I tre commercialisti arrestati per la vicenda della Lombardia film commission
in foto: I tre commercialisti arrestati per la vicenda della Lombardia film commission

Sarà interrogato domani Michele Scillieri, uno dei tre commercialisti vicini alla Lega arrestati nell'ambito dell'inchiesta sulla Lombardia film commission. E ciò che il commercialista dirà agli inquirenti potrebbe essere determinante per ricostruire non solo la vicenda della presunta compravendita gonfiata di un capannone a Cormano che sarebbe costato 800mila euro di soldi pubblici, ma anche gli altri risvolti dell'inchiesta che potrebbero – anche se il leader Matteo Salvini ha sempre negato qualsiasi collegamento – essere legati alla vicenda dei 49 milioni di euro di rimborsi elettorali che secondo la magistratura (la sentenza è definitiva) la Lega ha percepito illecitamente negli anni in cui il Carroccio era ancora guidato da Umberto Bossi, e che sono spariti nel nulla.

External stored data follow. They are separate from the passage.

(** * Inspext-AI: field extraction, batch coordination and worker pool

    A shallow embedding of [src/utils/ocr.ts], [src/utils/csv.ts] and the
    [onDrop] handler of [src/App.tsx], with the properties the specification
    states about them.

    Conventions.
    - A JavaScript string is a sequence of UTF-16 code units: [text] is
      [list N].  [u "..."] turns a literal into such a sequence.
    - Regular expressions are kept as syntax ([regex]) and run by a
      backtracking matcher written in continuation-passing style, the way
      ECMA-262 defines pattern semantics (22.2.2): greedy quantifiers, ordered
      alternation, leftmost match.
    - Numbers: every string handed to [parseFloat] by this program is a
      coordinate token, which has at most fifteen significant decimal digits.
      For such strings binary64 parsing followed by [Number.prototype.toString]
      gives back the canonical form of the same decimal, and the integer
      bounds 23, 37, 60 and 78 are exact, so a number is represented by its
      exact decimal value ([dec]). *)

From Stdlib Require Import String Ascii.
From Stdlib Require Import NArith ZArith QArith Bool Arith Lia List.
Import ListNotations.
Close Scope Q_scope.
Close Scope Z_scope.

(** ** Strings as code-unit sequences *)

Definition char := N.
Definition text := list char.

Definition u (s : string) : text :=
  map N_of_ascii (list_ascii_of_string s).

Definition char_eqb (a b : char) : bool := N.eqb a b.


(** *** Character classes *)

Local Open Scope N_scope.

Definition in_range (lo hi c : char) : bool := (N.leb lo c) && (N.leb c hi).

(** [\d] *)
Definition is_digit (c : char) : bool := in_range 48 57 c.

Definition is_upper (c : char) : bool := in_range 65 90 c.
Definition is_lower (c : char) : bool := in_range 97 122 c.

(** [[A-Za-z0-9]]; also [[A-Z0-9]] under the [i] flag: canonicalisation maps
    [a-z] to [A-Z] and never maps a non-ASCII code unit to an ASCII one. *)
Definition is_alnum (c : char) : bool := is_digit c || is_upper c || is_lower c.

(** [\s]: WhiteSpace and LineTerminator code units. *)
Definition is_space (c : char) : bool :=
  in_range 9 13 c || N.eqb c 32 || N.eqb c 160 || N.eqb c 5760 ||
  in_range 8192 8202 c || N.eqb c 8232 || N.eqb c 8233 || N.eqb c 8239 ||
  N.eqb c 8287 || N.eqb c 12288 || N.eqb c 65279.

Definition is_char (x : char) (c : char) : bool := N.eqb c x.

(** A literal letter under the [i] flag. *)
Definition is_letter_ci (upper : char) (c : char) : bool :=
  N.eqb c upper || N.eqb c (upper + 32).

Definition ch_newline : char := 10.
Definition ch_space : char := 32.
Definition ch_plus : char := 43.
Definition ch_comma : char := 44.
Definition ch_minus : char := 45.
Definition ch_dot : char := 46.
Definition ch_slash : char := 47.
Definition ch_zero : char := 48.
Definition ch_colon : char := 58.
Definition ch_A : char := 65.
Definition ch_M : char := 77.
Definition ch_P : char := 80.
Definition ch_e : char := 101.

(** [[.,]] *)
Definition is_dot_or_comma (c : char) : bool := is_char ch_dot c || is_char ch_comma c.
(** [[\s,]] and [[,\s]] *)
Definition is_space_or_comma (c : char) : bool := is_space c || is_char ch_comma c.

Local Close Scope N_scope.

(** ** Regular expressions *)

Inductive regex : Type :=
| Eps : regex
| Chr : (char -> bool) -> regex
| Bol : regex                                  (* ^ *)
| Eol : regex                                  (* $ *)
| Seq : regex -> regex -> regex
| Alt : regex -> regex -> regex
| Rep : nat -> option nat -> regex -> regex    (* greedy {lo,hi}; None is no upper bound *)
| Group : nat -> regex -> regex.               (* capturing parentheses number i *)

Declare Scope regex_scope.
Delimit Scope regex_scope with re.
Bind Scope regex_scope with regex.
Infix ";;" := Seq (at level 41, right associativity) : regex_scope.
Infix "<|>" := Alt (at level 42, right associativity) : regex_scope.

Definition Between (lo hi : nat) (r : regex) : regex := Rep lo (Some hi) r.   (* r{lo,hi} *)
Definition AtLeast (lo : nat) (r : regex) : regex := Rep lo None r.           (* r{lo,} *)
Definition Exactly (n : nat) (r : regex) : regex := Rep n (Some n) r.         (* r{n} *)
Definition Opt (r : regex) : regex := Rep 0 (Some 1) r.                       (* r? *)
Definition Plus (r : regex) : regex := Rep 1 None r.                          (* r+ *)
Definition Star (r : regex) : regex := Rep 0 None r.                          (* r* *)

(** Captures: the most recent binding of a group number wins. *)
Definition caps := list (nat * text).

Fixpoint cap (i : nat) (c : caps) : option text :=
  match c with
  | [] => None
  | (j, w) :: c' => if Nat.eqb i j then Some w else cap i c'
  end.

(** The part of [s] consumed when the rest is [s']. *)
Definition consumed (s s' : text) : text := firstn (length s - length s') s.

Definition mres := (text * caps)%type.
Definition cont := text -> caps -> option mres.
Definition matcher := text -> caps -> cont -> option mres.

Definition pred_bound (hi : option nat) : option nat := option_map Nat.pred hi.

(** RepeatMatcher of ECMA-262 for a greedy quantifier.  An iteration that
    consumes nothing once the minimum is reached is rejected, so every
    accepted iteration lowers [lo + length s]; [fuel] bounds that measure.
    No capturing group of this program sits under a quantifier, so the
    per-iteration reset of captures has nothing to reset. *)
Fixpoint repeat_matcher (mb : matcher) (fuel lo : nat) (hi : option nat)
         (s : text) (c : caps) (k : cont) {struct fuel} : option mres :=
  match fuel with
  | O => None
  | S fuel' =>
      match hi with
      | Some O => k s c
      | _ =>
          let d : cont := fun s1 c1 =>
            if Nat.eqb lo 0 && Nat.eqb (length s1) (length s) then None
            else repeat_matcher mb fuel' (Nat.pred lo) (pred_bound hi) s1 c1 k in
          if Nat.eqb lo 0 then
            match mb s c d with
            | Some z => Some z
            | None => k s c
            end
          else mb s c d
      end
  end.

Section Matcher.
(** Length of the whole subject string; [^] holds where all of it remains. *)
Variable total : nat.

Fixpoint m (r : regex) (s : text) (c : caps) (k : cont) {struct r} : option mres :=
  match r with
  | Eps => k s c
  | Chr p =>
      match s with
      | a :: s' => if p a then k s' c else None
      | [] => None
      end
  | Bol => if Nat.eqb (length s) total then k s c else None
  | Eol => match s with [] => k s c | _ :: _ => None end
  | Seq r1 r2 => m r1 s c (fun s1 c1 => m r2 s1 c1 k)
  | Alt r1 r2 =>
      match m r1 s c k with
      | Some z => Some z
      | None => m r2 s c k
      end
  | Rep lo hi r1 => repeat_matcher (m r1) (S (lo + length s)) lo hi s c k
  | Group i r1 => m r1 s c (fun s1 c1 => k s1 ((i, consumed s s1) :: c1))
  end.

(** One attempt at the current position. *)
Definition match_here (r : regex) (s : text) : option mres :=
  m r s [] (fun s' c' => Some (s', c')).

(** Result of a successful search: text before the match, the match
    (group 0), text after it, and the captures. *)
Record found : Type := Found {
  f_pre : text;
  f_hit : text;
  f_post : text;
  f_caps : caps
}.

(** RegExpBuiltinExec without the sticky flag: try every start index from
    the current one up to and including the end of the string. *)
Fixpoint search (r : regex) (pre : text) (s : text) {struct s} : option found :=
  match match_here r s with
  | Some (s', c') => Some (Found pre (consumed s s') s' c')
  | None =>
      match s with
      | [] => None
      | a :: s1 => search r (pre ++ [a]) s1
      end
  end.

(** All successive matches of a global regex from the current position:
    each item is the text skipped before a match and the match; the last
    component is the unmatched tail.  After an empty match the index
    advances by one code unit. *)
Fixpoint scan (fuel : nat) (r : regex) (carry : text) (s : text) {struct fuel}
  : list (text * text) * text :=
  match fuel with
  | O => ([], carry ++ s)
  | S fuel' =>
      match search r [] s with
      | None => ([], carry ++ s)
      | Some f =>
          match f_hit f, f_post f with
          | [], [] => ([(carry ++ f_pre f, [])], [])
          | [], a :: rest =>
              let '(hits, tl) := scan fuel' r [a] rest in
              ((carry ++ f_pre f, []) :: hits, tl)
          | w, rest =>
              let '(hits, tl) := scan fuel' r [] rest in
              ((carry ++ f_pre f, w) :: hits, tl)
          end
      end
  end.
End Matcher.

(** [str.match(re)] for a regex without the [g] flag. *)
Definition exec (r : regex) (s : text) : option found := search (length s) r [] s.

Hanno ciucciato una montagna di soldi, non ti dico 49 milioni ma non ci siamo lontani

Scillieri – arrestato assieme al cognato e agli altri commercialisti legati alla Lega Alberto Di Rubba, ex presidente della Lombardia film commission, e Andrea Manzoni -, secondo quanto riportano alcune intercettazioni finite agli atti dell'inchiesta e riportate dal quotidiano "la Repubblica" sarebbe infatti a conoscenza di "segreti" scottanti nascosti in un "cassettino" nella sua testa che finora ha sempre tenuto chiuso: "Hanno ciucciato una montagna di soldi dalla Lega, una montagna!", dice all'avvocato Lapo Beccattini, legale del presunto prestanome Luca Sostegni, anche lui coinvolto nell'inchiesta e primo tra gli arrestati, lo scorso luglio. Chi ha "ciucciato" i soldi? Il riferimento è a Di Rubba e Manzoni, ritenuti contabili vicinissimi al Carroccio e che secondo Scillieri sarebbero artefici di alcuni giri di denaro poco chiari: "Non ti dico 49 milioni… ma non ci siamo lontani sai? Perché una parte li hanno mandati… hanno costituito le leghe regionali e lì hanno mandato dei soldi… 10 milioni, molto meno.. una parte li han mandati su e poi son tornati, li han cuccati e una parte se li sono spartiti… Allora dessero i soldi a Luca – minaccia poi Scillieri – perché io di cose ne so. E vorrei portarmele nella tomba".

Le tonnellate di soldi tramite la Lega a Barachetti

Nelle intercettazioni finite agli atti dell'inchiesta condotta dal procuratore aggiunto Eugenio Fusco e dal pubblico ministero Stefano Civardi finisce anche Francesco Barachetti, che secondo i pm sarebbe un importante snodo per le operazione del Carroccio. Scillieri, nella conversazione intercettata, lo descrive così: "Barachetti è un ex idraulico che ha la casa accanto a Di Rubba e che ha deciso un bel giorno di dire ‘adesso divento imprenditore di successo, caro Alberto fammi lavorare'. E Alberto tramite la Lega gli ha dirottato tonnellate… gli sta dirottando tonnellate di soldi.. non di lavori, di soldi!". In un'altra parte della conversazione la minaccia di Scillieri di rivelare segreti scottanti di cui finora non ha mai parlato si fa ancora più esplicita: "Non mi facciano incazzare – dice riferito sempre a Di Rubba e Manzoni – perché finiscono veramente male… non parliamo di 30mila euro, di 300mila euro.. non parliamo di cazzate… parliamo di una questione molto diversa della quale non ho mai detto niente… Ecco, non fatemelo dire!". Il commercialista nel cui studio è stata registrata la lista Salvini premier poi prosegue: "A me non si apre quel cassettino della testa, non si è mai aperto in vita mia, non fatemelo aprire… Son dei criminali, dei banditi, dei ladri! Ma veri! Se non la finiamo con questa cosa di Luca, il cassetto lo apro, stiamo attenti". Chissà se domani gli inquirenti gli chiederanno cosa ci sia all'interno, e se lui lo rivelerà.